Niclas Dürbrook zu TOP 10: Mehr Freiraum für Kommunen ist überfällig!

Heimo Zwischenberger Pressesprecher der SPD-Landtagsfraktion
Adresse Düsternbrooker Weg 70, 24105 Kiel Telefon 0431 988 1305 Telefax 0431 988 1308 E-Mail h.zwischenberger@spd.ltsh.de Webseite www.spd-fraktion-sh.de Es gilt das gesprochene Wort!

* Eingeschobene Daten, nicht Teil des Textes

Lemma list_refines : refines_op OpList.
Proof.
  intros F l HF. destruct (yields_readActive F l HF) as (ps & Hps & Hread). destruct HF as (Hnd & Hgood & HF).
  exists F. split; [|done]. apply yields_unless_done. eapply yields_bind; [by apply yields_try|]. cbn beta iota.
  replace (filter (fun p => p <> "") ps) with l; [apply yields_ret|].
  destruct Hps as [-> | [-> ->]]; [|done]. symmetry. apply filter_all. intros p Hp.
  by apply (proj1 (Forall_forall _ _) Hgood), good_name_split in Hp as (_ & _ & ?).
Qed.

Lemma op_refines op : op_ok op = true -> refines_op op.
Proof. destruct op; [apply install_refines | apply uninstall_refines | intros _; apply list_refines]. Qed.

(** C10. The active-plugin file implements an ordered set of names. On a disk that works, with
    requests that are not cancelled, and starting from no file or one that holds the set, any
    sequence of install, uninstall and list requests, with plugin names that are single words
    and parameters of the form name====value whose name has no slash, is answered as the set
    would answer it, and the active-plugins file holds the set that results: installs append
    a new name, uninstalls remove it, and neither disturbs the others, whatever parameters are
    stored along the way. (The file of plugins to update, which the handlers also write, is
    not part of the claim.) *)
Theorem plugin_set_refines ops l w :
  forallb op_ok ops = true -> holds l (n_files w) ->
  exists w', run_ops ops w = (Ok (spec_ops ops l).1, w') /\ holds (spec_ops ops l).2 (n_files w').
Proof.
  revert l w. induction ops as [|op ops IH]; intros l w Hops HF; [by exists w|].
  apply andb_true_iff in Hops as [Hop Hops]. destruct (op_refines op Hop _ l HF) as (F' & HY & HF').
  destruct (HY w eq_refl) as (w1 & E1 & HF1). cbn [run_ops spec_ops].
  destruct (spec_op op l) as [r l1]. cbn [fst snd] in *. subst F'. destruct (IH l1 w1 Hops HF') as (w2 & E2 & HF2).
  destruct (spec_ops ops l1) as [rs l2]. cbn [fst snd] in *. exists w2. split; [|done].
  unfold bind. rewrite E1, E2. done.
Qed.

(** ** Names are not checked *)

(** A name of several lines installs a plugin per line: the handler compares the whole text
    with the installed names, and the file is read back line by line. *)
Lemma install_lines_inject l ns F :
  holds l F -> ns <> [] -> NoDup (l ++ ns) -> Forall (fun p => good_name p = true) ns ->
  holds (l ++ ns) (<[activePluginsFile := Join (lines_of l ++ [Join ns (String newline "")]) (String newline "")]> F).
Proof.
  intros (_ & Hgood & _) Hns Hnd Hg. apply holds_write; [done | by apply Forall_app|].
  assert (forall a, Join (a ++ [Join ns (String newline "")]) (String newline "") = Join (a ++ ns) (String newline "")) as Hj.
  { intros a. destruct ns as [|n ns]; [done|]. clear. induction a as [|x a IH]; [done|]. cbn [app].
    destruct a as [|y a]; cbn [app] in *; rewrite ?Join_cons2 in *; by rewrite IH. }
  rewrite Hj. destruct l as [|x l]; [|by apply lines_Join, Forall_app].
  destruct ns as [|n ns]; [done|]. cbn [lines_of app]. rewrite Join_cons2. cbn [String.append].
  rewrite TrimSpace_lead by done. by apply (lines_Join (n :: ns)).
Qed.

Lemma path_words_up ws : Forall (fun w => plain_word w = true) ws -> ws <> [] ->
  path_words ("//internal/plugins/../../" +:+ Join ws "/") = ws.
Proof.
  intros Hws Hne. change ("//internal/plugins/../../" +:+ Join ws "/") with
    (String "/" (String "/" ("internal" +:+ String "/" ("plugins" +:+ String "/" (".." +:+ String "/" (".." +:+ String "/" (Join ws "/"))))))).
  rewrite !path_words_slash. unfold path_words. rewrite !split_char_app by done. cbn [fold_left].
  rewrite split_Join; [|done|].
  - change (clean_step (clean_step (clean_step (clean_step [] "internal") "plugins") "..") "..") with (@nil string).
    by rewrite clean_plain.
  - eapply Forall_impl; [exact Hws|]. intros x Hx. by destruct (plain_word_split x Hx).
Qed.

Lemma Join_snoc_app ws w t : Join (ws ++ [w]) "/" +:+ t = Join (ws ++ [w +:+ t]) "/".
Proof.
  induction ws as [|x ws IH]; [done|]. cbn [app].
  destruct ws as [|y ws]; cbn [app] in *; rewrite !Join_cons2, !sapp_assoc; by rewrite IH.
Qed.

Lemma dots_not_installed l ps : Forall (fun p => good_name p = true) l -> read_as l ps -> contains ps "../.." = false.
Proof.
  intros Hl Hps. rewrite (contains_read_as l) by done. apply bool_decide_false. intros Hin.
  apply (proj1 (Forall_forall _ _) Hl) in Hin. by vm_compute in Hin.
Qed.

(** A parameter can be stored anywhere on the disk: a plugin named [../..] with the
    parameter [d/f====v] writes [v] to [/d/f.txt], for every directory [d] and file name [f]
    (the list itself and the two status files apart), and the request is answered as a
    successful installation. *)
Theorem install_writes_anywhere ds f v params l w :
  holds l (n_files w) -> Forall (fun d => plain_word d = true) ds -> plain_word (f +:+ ".txt") = true ->
  param_list params = [Join (ds ++ [f]) "/" +:+ "====" +:+ v] ->
  SplitN2 (Join (ds ++ [f]) "/" +:+ "====" +:+ v) "====" = [Join (ds ++ [f]) "/"; v] ->
  TrimSpace (Join (ds ++ [f]) "/") = Join (ds ++ [f]) "/" -> TrimSpace v = v ->
  let file := "/" +:+ Join (ds ++ [f +:+ ".txt"]) "/" in
  file <> activePluginsFile -> file <> "/status.txt" ->
  exists w', installPluginImpl "../.." params w = (Ok (reply_text "Plugin installed successfully" true), w') /\
             n_files w' !! file = Some v.
Proof.
  intros HF Hds Hf Hparams Hsplit Htrim Hv file Hne1 Hne2. destruct (yields_readActive _ l HF) as (ps & Hps & Hread).
  assert (filepath_Clean (plugin_path "../.." (Join (ds ++ [f]) "/")) = file) as Hclean.
  { unfold filepath_Clean, file. f_equal. f_equal.
    change (plugin_path "../.." (Join (ds ++ [f]) "/")) with ("//internal/plugins/../../" +:+ (Join (ds ++ [f]) "/" +:+ ".txt")).
    rewrite Join_snoc_app. apply path_words_up; [|by destruct ds]. apply Forall_app. by auto using Forall_cons_2. }
  set (F1 := <[file := v]> (n_files w)).
  set (F2 := <[activePluginsFile := Join (ps ++ ["../.."]) (String newline "")]> F1).
  assert (yields (n_files w) (installPluginImpl "../.." params) (reply_text "Plugin installed successfully" true)
    (<["/status.txt" := TrimSpace "install plugin request: Processed"]> F2)) as HY.
  { apply yields_unless_done. eapply yields_bind; [by apply yields_try|]. cbn beta iota.
    rewrite (dots_not_installed l) by (done || by destruct HF as (_ & ? & _)). rewrite Hparams. cbn [install_params].
    rewrite Hsplit, Htrim, Hv. eapply yields_bind; [apply yields_try, (yields_mkdir Hfs)|].
    eapply yields_bind; [apply yields_try, (yields_write Hfs)|]. rewrite Hclean. fold F1.
    eapply yields_bind; [apply yields_try, yields_writeActive|]. fold F2.
    eapply yields_bind; [apply yields_try | apply yields_ret].
    eapply yields_bind; [apply yields_wrapErr, (yields_mkdir Hfs) | apply yields_wrapErr].
    exact (yields_write Hfs F2 (plugin_path "../.." "status") (TrimSpace "install plugin request: Processed")). }
  destruct (HY w eq_refl) as (w' & Hw & HF'). exists w'. split; [exact Hw|]. rewrite HF'. unfold F2, F1.
  rewrite !lookup_insert_ne by done. by rewrite lookup_insert_eq.
Qed.
End refinement.
End plugins.

(** ** Witnesses *)
#[local] Instance calmEnv : Env := {|
  env_http := fun _ _ _ => ReplyErr "offline"; env_timer := fun _ _ => true; env_now := fun _ => 0; env_fs := fun _ => FsOk |}.
#[local] Instance noExec : Exec := {| exec_Output := fun _ _ _ => ExecFail "no docker"; exec_Run := fun _ _ _ => CmdStart "no shell" |}.
Definition fresh_node : Node unit := mkNode 0 tt ∅ ∅ None [] [].

Lemma fresh_holds : holds [] (n_files fresh_node).
Proof. split_and!; [apply NoDup_nil_2 | apply Forall_nil_2 | done]. Qed.

Definition demo_ops : list plugin_op :=
  [OpInstall "loyal-agent" "model====llama,,,,threads==== 4 "; OpInstall "streamr" ""; OpInstall "loyal-agent" "";
   OpUninstall "streamr"; OpUninstall "other"; OpList].

Lemma plugin_set_refines_witness :
  forallb op_ok demo_ops = true /\ holds [] (n_files fresh_node) /\ (spec_ops demo_ops []).2 = ["loyal-agent"] /\
  exists w', run_ops demo_ops fresh_node = (Ok (spec_ops demo_ops []).1, w') /\
             holds (spec_ops demo_ops []).2 (n_files w').
Proof.
  assert (forallb op_ok demo_ops = true) as H1 by (vm_compute; reflexivity).
  split; [exact H1|]. split; [exact fresh_holds|]. split; [vm_compute; reflexivity|].
  exact (plugin_set_refines (E := calmEnv) (fun _ => eq_refl) (fun _ => eq_refl) demo_ops [] fresh_node H1 fresh_holds).
Defined.

Lemma install_writes_anywhere_witness :
  exists w', installPluginImpl "../.." "internal/nas/marker====on" fresh_node =
             (Ok (reply_text "Plugin installed successfully" true), w') /\
             n_files w' !! ("/" +:+ Join (["internal"; "nas"] ++ ["marker" +:+ ".txt"])%list "/") = Some "on".
Proof.
  apply (install_writes_anywhere (E := calmEnv) (fun _ => eq_refl) (fun _ => eq_refl) ["internal"; "nas"] "marker" "on"
           "internal/nas/marker====on" [] fresh_node).
  - exact fresh_holds.
  - by repeat apply Forall_cons_2.
  - reflexivity.
  - vm_compute. reflexivity.
  - vm_compute. reflexivity.
  - vm_compute. reflexivity.
  - vm_compute. reflexivity.
  - vm_compute. discriminate.
  - vm_compute. discriminate.
Defined.

(** The answer lists the installed names in order; an empty set is listed as null. *)
Example list_none : (run_ops [OpList] fresh_node).1 = Ok [jq "{'msg':null,'status':true}"].
Proof. vm_compute. reflexivity. Qed.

Hinweis: Diese Rede kann hier als Video abgerufen werden: http://www.landtag.ltsh.de/aktuelles/mediathek

LANDTAGSREDE – 12. Juli 2023
Niclas Dürbrook: Mehr Freiraum für Kommunen ist überfällig! TOP 10: Vorfahrt für die CO2-Einsparung – Klimaschutz im Straßenverkehr (20/1129)

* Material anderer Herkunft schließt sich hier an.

(* ===== verification/AutoPin.v ===== *)
(** * blockchain/bl_autopin.go: pairing with a pinning service

    The owner's application pairs the device with a pinning service: the service's token
    and endpoint and a secret the device makes up are kept in the property file beside
    everything else it holds. [autopin_refines] shows the three handlers to implement a
    pairing record on any property file. *)

From S2P Require Import Prelude GoStd Json JsonPrint Float GoPath Effects Node Disk Nas Properties WifiProps.

#[local] Open Scope string_scope.
#[local] Open Scope Z_scope.

Record AutoPinPairRequest := mkPairReq { ap_PinningToken : string; ap_PinningEndpoint : string }.

Definition decode_AutoPinPairRequest (body : option string) : option AutoPinPairRequest :=
  l ← decode_body body;
  let '(t, k1) := field_string "" (obj_field "pinning_token" l) in
  let '(e, k2) := field_string "" (obj_field "pinning_endpoint" l) in
  if k1 && k2 then Some (mkPairReq t e) else None.
Definition decode_AutoPinRefreshRequest (body : option string) : option string :=
  l ← decode_body body;
  let '(t, k1) := field_string "" (obj_field "pinning_token" l) in if k1 : bool then Some t else None.

Definition pair_response (status secret hardwareID : string) : json :=
  JObj [("status", JStr status); ("pairing_secret", JStr secret); ("hardware_id", JStr hardwareID)].
Definition status_response (status : string) : json := JObj [("status", JStr status)].
Definition message_text (m : string) : string := json_print (JObj [("message", JStr m)]).

Section autopin.
Context {S : Type} `{PS : PoolStore S} `{E : Env} `{X : Exec}.
Context (getenv : string -> string) (uuid_New : nat -> string).   (** os.Getenv, google/uuid *)

Definition respond (code : Z) (j : json) : M (Node S) Resp := WriteHeader code;;; ret (mkResp code (BJson j)).

Definition hardware_or_empty : M (Node S) string :=
  h <- try (GetHardwareID getenv);; ret (match h with inr id => id | inl _ => "" end).

(** Is there a secret: present, not null, not the empty string. *)
Definition existing_secret (p : option (gmap string json)) : option json :=
  match get_prop "auto_pin_pairing_secret" p with
  | None | Some JNull => None
  | Some (JStr s) => if (s =? "")%string then None else Some (JStr s)
  | Some v => Some v
  end.

Definition handleAutoPinPair (body : option string) : M (Node S) Resp :=
  match decode_AutoPinPairRequest body with
  | None => ret (http_Error "" StatusBadRequest)
  | Some req =>
      if (ap_PinningToken req =? "")%string || (ap_PinningEndpoint req =? "")%string
      then ret (http_Error (message_text "pinning_token and pinning_endpoint are required") StatusBadRequest) else
      r <- try ReadProperties;;
      let props := match r with inr p => p | inl _ => Some ∅ end in
      match existing_secret props with
      | Some existingSecret =>
          props <- set_prop "auto_pin_token" (JStr (ap_PinningToken req)) props;;
          props <- set_prop "auto_pin_endpoint" (JStr (ap_PinningEndpoint req)) props;;
          v <- try (WriteProperties props);;
          match v with
          | inl _ => ret (http_Error (message_text "failed to update pairing config") StatusInternalServerError)
          | inr _ =>
              hardwareID <- hardware_or_empty;;
              match existingSecret with
              | JStr secret => respond StatusOK (pair_response "already_paired" secret hardwareID)
              | _ => panic
              end
          end
      | None =>
          pairingSecret <- fx uuid_New;;
          props <- set_prop "auto_pin_token" (JStr (ap_PinningToken req)) props;;
          props <- set_prop "auto_pin_endpoint" (JStr (ap_PinningEndpoint req)) props;;
          props <- set_prop "auto_pin_pairing_secret" (JStr pairingSecret) props;;
          v <- try (WriteProperties props);;
          match v with
          | inl _ => ret (http_Error (message_text "failed to save pairing config") StatusInternalServerError)
          | inr _ =>
              hardwareID <- hardware_or_empty;;
              respond StatusOK (pair_response "paired" pairingSecret hardwareID)
          end
      end
  end.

„Verkehrspolitische Anträge in diesem Haus leiden zuweilen darunter, dass bei einem Tagesordnungspunkt verschiedene Anträge zu verschiedenen Themen zusammengepackt werden, deren Zusammenhang sich nicht sofort erschließt. Der SSW braucht dafür jetzt noch nicht mal mehr verschiedene Anträge, sondern mixt die Punkte gleich munter mit verschiedenen Ein-Zeilen-Forderungen in einem Antrag zusammen. Eigentlich fehlen nur noch Rad- und Flugverkehr für den verkehrspolitischen Rundumschlag. Aber im Ernst: Mit dem Titel „Vorfahrt für CO2-Einsparungen“ haben zumindest zwei der drei Punkte eher am Rande zu tun – was nichts daran ändert, dass alle drei für sich genommen relevant sind.

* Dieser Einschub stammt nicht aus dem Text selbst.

Lemma Inv_serve target l w w' : serve_step target l w = Some w' -> Inv target w -> Inv target w'.
Proof.
  intros Hs [Ho Hr Hc Hcl Hst Hh]. open_world w. unfold serve_step in Hs. cbn in Hs.
  destruct se as [[|k]|ln|ln read| |], l; try done; injection Hs as <-.
  - constructor; inv_rest.
  - destruct (net_Listen _ _ _) as [w'|] eqn:E; [bound E|]; constructor; inv_rest. by apply owns_bind.
  - constructor; inv_rest.
  - constructor; inv_rest.
  - subst read. constructor; inv_rest. by_perm Ho.
  - unfold startHotspotWatch, trackWatcher, with_stop. cbn. destruct c; [constructor; inv_rest|].
    assert (ho = HotOff) as -> by (destruct ho; [done|..]; by discriminate Hh).
    constructor; inv_rest.
Qed.

Lemma Inv_lan target l w w' : races l w = false -> lan_step l w = Some w' -> Inv target w -> Inv target w'.
Proof.
  intros Hra Hs [Ho Hr Hc Hcl Hst Hh]. open_world w. unfold lan_step in Hs. cbn in Hs.
  destruct la as [|bnd|[|a todo] bnd|a todo bnd|], l; try done.
  - destruct st; [|done]. injection Hs as <-. constructor; inv_rest.
  - injection Hs as <-. destruct ow; constructor; inv_rest.
  - injection Hs as <-. constructor; inv_rest.
  - injection Hs as <-. case_bool_decide; [constructor; inv_rest|].
    destruct (net_Listen _ _ _) as [w'|] eqn:E; [bound E|]; constructor; inv_rest.
    eapply owns_perm; [|apply owns_bind; [done|exact Ho]]. cbn. solve_Permutation.
  - destruct c; cbn in Hs; injection Hs as <-.
    + destruct (Hcl eq_refl) as (-> & -> & _). constructor; inv_rest. by apply owns_drop.
    + assert (forall x r, se <> AppendWrite x r) as Hse by (intros x r ->; done).
      constructor; inv_rest; [by_perm Ho | destruct se; inv_rest; by destruct (Hse ln read)].
Qed.

Lemma Inv_hot_step target l w w' : hot_step target l w = Some w' -> Inv target w -> Inv target w'.
Proof.
  intros Hs [Ho Hr Hc Hcl Hst Hh]. open_world w. unfold hot_step in Hs. cbn in Hs.
  destruct ho, l; try done; pose proof (Hh ltac:(done)) as ->.
  - destruct st; [|done]. injection Hs as <-. constructor; inv_rest.
  - injection Hs as <-. destruct (net_Listen _ _ _) as [w'|] eqn:E; [bound E|]; constructor; inv_rest.
    eapply owns_perm; [|apply owns_bind; [done|exact Ho]]. cbn. solve_Permutation.
  - injection Hs as <-. unfold add. cbn. destruct c; cbn.
    + destruct (Hcl eq_refl) as (_ & -> & _). constructor; inv_rest.
      apply owns_drop. by_perm Ho.
    + constructor; inv_rest. by_perm Ho.
Qed.

Lemma Inv_step target l w w' : races l w = false -> step target l w = Some w' -> Inv target w -> Inv target w'.
Proof.
  intros Hra Hs Hi. destruct l; cbn in Hs; eauto using Inv_serve, Inv_lan, Inv_hot_step.
  - injection Hs as <-. by apply Inv_owner.
  - destruct (serve w) eqn:E; try done. injection Hs as <-. by apply Inv_Close.
Qed.

(** ** The start establishes the invariant *)
Record Starting (h : list string) (w : World) : Prop := {
  st_owns : owns (h ++ listeners (mc w))%list (sockets w);
  st_mc : closed (mc w) = false /\ watchers (mc w) = 0%nat;
  st_pcs : serve w = StartHot /\ lan w = LanOff /\ hot w = HotOff }.

Lemma Starting_bind h a ok w w' : net_Listen a ok w = Some w' -> Starting h w -> Starting (a :: h) w'.
Proof. intros [Ha ->]%net_Listen_Some []. constructor; try done. by apply owns_bind. Qed.

Lemma Starting_add h a w : Starting (a :: h) w -> Starting h (add a w).2.
Proof.
  intros [Ho [Hc Hn] Hp]. unfold add. rewrite Hc. constructor; try done. cbn. by_perm Ho.
Qed.

Lemma Starting_perm h h' w : h ≡ₚ h' -> Starting h w -> Starting h' w.
Proof. intros Hp []. constructor; try done. eapply owns_perm; [|done]. by rewrite Hp. Qed.

Lemma Starting_listen h addrs can o w : Starting (o ++ h)%list w ->
  Starting ((listen_each addrs can o w).1 ++ h)%list (listen_each addrs can o w).2.
Proof.
  revert o w. induction addrs as [|a addrs IH]; intros o w H; cbn; [done|].
  destruct (net_Listen a (can a) w) as [w'|] eqn:E; apply IH; [|done].
  eapply Starting_perm; [|by eapply Starting_bind]. solve_Permutation.
Qed.
Lemma Starting_lan h addrs can w : Starting h w ->
  Starting ((startLANSetupListeners addrs can w).1 ++ h)%list (startLANSetupListeners addrs can w).2.
Proof. intros H. unfold startLANSetupListeners. destruct (owner w); [done | by apply (Starting_listen h addrs can [])]. Qed.

Lemma Starting_add_all h opened w : Starting (opened ++ h)%list w -> Starting h (fold_left (fun w a => (add a w).2) opened w).
Proof. revert w. induction opened as [|a l IH]; intros w H; cbn; [done|]. by apply IH, Starting_add. Qed.

Lemma startAux_Inv target h loopback addrs can w pc :
  serve_holds pc = h -> match pc with AppendWrite _ _ => False | _ => True end -> Starting h w ->
  Inv target (set_serve pc (startAuxListeners loopback addrs can w)).
Proof.
  intros Hpc Hnw H. unfold startAuxListeners.
  assert (Starting h (match net_Listen loopback (can loopback) w with Some w' => (add loopback w').2 | None => w end)) as H1.
  { destruct (net_Listen _ _ _) as [w'|] eqn:E; [|done]. by eapply Starting_add, Starting_bind. }
  apply (Starting_lan _ addrs can) in H1. destruct (startLANSetupListeners _ _ _) as [opened w2]. cbn [fst snd] in H1.
  apply Starting_add_all in H1. set (w3 := fold_left _ _ _) in *. clearbody w3.
  destruct H1 as [Ho [Hc Hn] (Hs & Hl & Hh)]. unfold startLANSetupWatch, trackWatcher, with_stop.
  open_world w3. subst c n la ho.
  destruct ow; constructor; cbn; try done; try (by rewrite Hpc); try (by destruct pc); auto; lia.
Qed.

Lemma Starting_new own : Starting [] (mkWorld (mkMC [] false false 0) ∅ false own StartHot LanOff HotOff).
Proof. constructor; try done. split; [constructor | done]. Qed.

Lemma Inv_start target loopback addrs can noaddr own : Inv target (Serve_start target loopback addrs can noaddr own).
Proof.
  unfold Serve_start. destruct (net_Listen _ _ _) as [w'|] eqn:E.
  - eapply startAux_Inv; [done|done|]. eapply Starting_bind; [exact E | apply Starting_new].
  - eapply startAux_Inv; [| |apply Starting_new]; by destruct noaddr.
Qed.

Lemma Inv_reach target w0 w : Inv target w0 -> reach target w0 w -> Inv target w.
Proof. intros H0. induction 1; [done | by eapply Inv_step]. Qed.

(** An executable run without the race. *)
Fixpoint run_free (target : string) (ls : list label) (w : World) : option World :=
  match ls with
  | [] => Some w
  | l :: ls' => if races l w then None else w' ← step target l w; run_free target ls' w'
  end.
Lemma run_free_reach target ls w0 w w' : reach target w0 w -> run_free target ls w = Some w' -> reach target w0 w'.
Proof.
  revert w. induction ls as [|l ls IH]; intros w Hr; cbn; [by intros [= <-]|].
  destruct (races l w) eqn:E; [done|]. destruct (step target l w) as [w1|] eqn:E1; [|done]. cbn.
  apply IH. by eapply reach_step.
Qed.

Lemma alive_zero target w : Inv target w -> watchers (mc w) = 0%nat ->
  (lan w = LanOff \/ lan w = LanDone) /\ (hot w = HotOff \/ hot w = HotDone).
Proof. intros Hi Hn. rewrite (inv_count _ _ Hi) in Hn. destruct (lan w), (hot w); cbn in Hn; auto; lia. Qed.

(** C18. A closed server holds nothing. In every state that [Serve], the two watchers, changes
    of ownership and calls of [Close] can bring about, in any order and with any network,
    once [Close] has returned no socket is open; and whatever happens afterwards none is
    opened again. Excluded is only the interleaving of [listener_leak]. *)
Theorem close_releases target loopback addrs can noaddr own w :
  reach target (Serve_start target loopback addrs can noaddr own) w -> Close_returned w = true ->
  sockets w = ∅ /\
  forall l w', step target l w = Some w' -> sockets w' = ∅ /\ Close_returned w' = true.
Proof.
  intros Hr [Hc Hn%Nat.eqb_eq]%andb_true_iff. pose proof (Inv_reach _ _ _ (Inv_start _ _ _ _ _ _) Hr) as Hi.
  destruct (alive_zero _ _ Hi Hn) as [Hl Hh]. destruct (inv_closed _ _ Hi Hc) as (Hs & Hls & _).
  assert (sockets w = ∅) as He.
  { destruct (inv_owns _ _ Hi) as [_ ->]. rewrite Hs, Hls. by destruct Hl as [-> | ->], Hh as [-> | ->]. }
  split; [done|]. intros l w' H. unfold step, serve_step, lan_step, hot_step in H. rewrite Hs in H.
  unfold Close_returned. destruct l; try done; try (by destruct Hl as [Hl|Hl]; rewrite Hl in H); try (by destruct Hh as [Hh|Hh]; rewrite Hh in H).
  - injection H as <-. cbn. by rewrite Hc, Hn.
  - injection H as <-. cbn. rewrite He, Hn. split; [set_solver | done].
Qed.

(** ** Close does not wait for ever *)
Definition lan_exit (pc : LanPC) : list label :=
  match pc with
  | LanOff | LanDone => []
  | LanIdle _ => [LStop]
  | LanTodo todo _ => replicate (Datatypes.S (length todo)) (LBind false) ++ [LStop]
  | LanHas _ _ _ => [LAdd]
  end.
Definition hot_exit (pc : HotPC) : list label := match pc with HotIdle => [HStop] | HotHas => [HAdd] | _ => [] end.

Lemma run_app target l1 l2 w : run target (l1 ++ l2)%list w = w' ← run target l1 w; run target l2 w'.
Proof. revert w. induction l1 as [|l l1 IH]; intros w; cbn; [done|]. destruct (step target l w); cbn; [apply IH | done]. Qed.

Lemma step_LBind target w todo b : lan w = LanTodo todo b ->
  step target (LBind false) w = Some (set_lan (match todo with [] => LanIdle b | _ :: todo' => LanTodo todo' b end) w).
Proof.
  intros El. cbn. unfold lan_step. rewrite El. destruct todo; [done|]. unfold net_Listen. cbn. by case_bool_decide.
Qed.
Lemma step_LStop target w b : lan w = LanIdle b -> stopped w = true -> step target LStop w = Some (set_lan LanDone (watcher_Done w)).
Proof. intros El Hs. cbn. unfold lan_step. by rewrite El, Hs. Qed.

Lemma lan_exit_run target w : closed (mc w) = true -> stopped w = true \/ lan_alive (lan w) = 0%nat -> exists w',
  run target (lan_exit (lan w)) w = Some w' /\ lan_alive (lan w') = 0%nat /\ hot w' = hot w /\ stopped w' = stopped w /\
  closed (mc w') = true /\ watchers (mc w') = (watchers (mc w) - lan_alive (lan w))%nat.
Proof.
  intros Hc Hs. destruct (lan w) as [|b|todo b|a todo b|] eqn:El; cbn [lan_exit lan_alive] in *.
  - exists w. rewrite El. split_and!; auto; lia.
  - destruct Hs as [Hs|]; [|lia]. eexists. cbn [run]. rewrite (step_LStop _ _ _ El Hs). split; [done|]. cbn. split_and!; auto; lia.
  - destruct Hs as [Hs|]; [|lia]. revert w El Hc Hs. induction todo as [|a todo IH]; intros w El Hc Hs.
    + eexists. cbn [length replicate app run]. rewrite (step_LBind _ _ _ _ El). cbn [mbind option_bind].
      rewrite (step_LStop _ (set_lan (LanIdle b) w) b eq_refl Hs). split; [done|]. cbn. split_and!; auto; lia.
    + destruct (IH (set_lan (LanTodo todo b) w)) as (w' & H & H'); [done..|]. exists w'. split; [|exact H'].
      cbn [length replicate app run]. rewrite (step_LBind _ _ _ _ El). exact H.
  - cbn. unfold lan_step. rewrite El. unfold add. rewrite Hc. eexists. split; [done|]. cbn. split_and!; auto; lia.
  - exists w. rewrite El. split_and!; auto; lia.
Qed.

Lemma hot_exit_run target w : closed (mc w) = true -> stopped w = true \/ hot_alive (hot w) = 0%nat -> exists w',
  run target (hot_exit (hot w)) w = Some w' /\ closed (mc w') = true /\
  watchers (mc w') = (watchers (mc w) - hot_alive (hot w))%nat.
Proof.
  intros Hc Hs. destruct (hot w) eqn:Eh; cbn in Hs |- *.
  - exists w. split_and!; auto; lia.
  - destruct Hs as [Hs|]; [|lia]. unfold hot_step. rewrite Eh, Hs. eexists. split; [done|]. cbn. split_and!; auto; lia.
  - unfold hot_step. rewrite Eh. unfold add. rewrite Hc. eexists. split; [done|]. cbn. split_and!; auto; lia.
  - exists w. split_and!; auto; lia.
Qed.

(** [Close] never deadlocks with a watcher: from every state in which the server is
    closed, the watchers can finish by their own steps alone, within the binds left in the
    current round plus three steps, and [Close] returns. *)
Theorem close_ends target loopback addrs can noaddr own w :
  reach target (Serve_start target loopback addrs can noaddr own) w -> closed (mc w) = true ->
  exists w', run target (lan_exit (lan w) ++ hot_exit (hot w))%list w = Some w' /\ Close_returned w' = true.
Proof.
  intros Hr Hc. pose proof (Inv_reach _ _ _ (Inv_start _ _ _ _ _ _) Hr) as Hi.
  destruct (inv_closed _ _ Hi Hc) as (_ & _ & Hsw). pose proof (inv_count _ _ Hi) as Hn.
  assert (stopped w = true \/ watchers (mc w) = 0%nat) as Hst.
  { destruct (watchers (mc w)) eqn:E; [auto|]. destruct (inv_stop _ _ Hi) as [H|H]; [lia | congruence | auto]. }
  destruct (lan_exit_run target w Hc) as (w1 & E1 & Hl1 & Hh1 & Hs1 & Hc1 & Hn1); [destruct Hst; [auto | right; lia]|].
  destruct (hot_exit_run target w1 Hc1) as (w2 & E2 & Hc2 & Hn2); [rewrite Hs1, Hh1; destruct Hst; [auto | right; lia]|].
  exists w2. rewrite run_app, E1. cbn. rewrite <- Hh1. split; [done|]. unfold Close_returned. rewrite Hc2, Hn2, Hn1, Hh1.
  apply Nat.eqb_eq. lia.
Qed.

Nehmen wir sie uns einmal vor: Höchstgeschwindigkeit von 130 km/h auf Autobahnen. Das finden wir richtig und es ist überfällig. Tempo 130 senkt den Verbrauch und damit – solange es noch Verbrenner gibt – auch den CO2-Ausstoß. Es ist kein Durchbruch bei der Verkehrssicherheit, weil die Unfallzahlen auf Bundes- und Landstraßen deutlich höher sind, aber es kann trotzdem dafür sorgen, dass Autobahnen ein Stück weit sicherer werden. Demgegenüber steht ein gewisser Zeitverlust auf langen Strecken. Zumindest dann, wenn man bislang deutlich schneller als mit Richtgeschwindigkeit unterwegs war. Und natürlich ist es irgendwo auch ein Verlust an Freiheit. Das ist der Badehosen-Zwang an den allermeisten Stränden übrigens auch. Und trotzdem bin ich ganz froh, dass es ihn gibt, weil es schon Sinn macht, sich so zu verhalten, dass man seine Mitmenschen nicht über Gebühr belästigt. Union und FDP kommen in der Frage zu einem anderen Ergebnis, deswegen war ein Tempolimit in der großen Koalition nicht mehrheitsfähig und ist es jetzt leider auch in der Ampel nicht. Wir zumindest bleiben dran.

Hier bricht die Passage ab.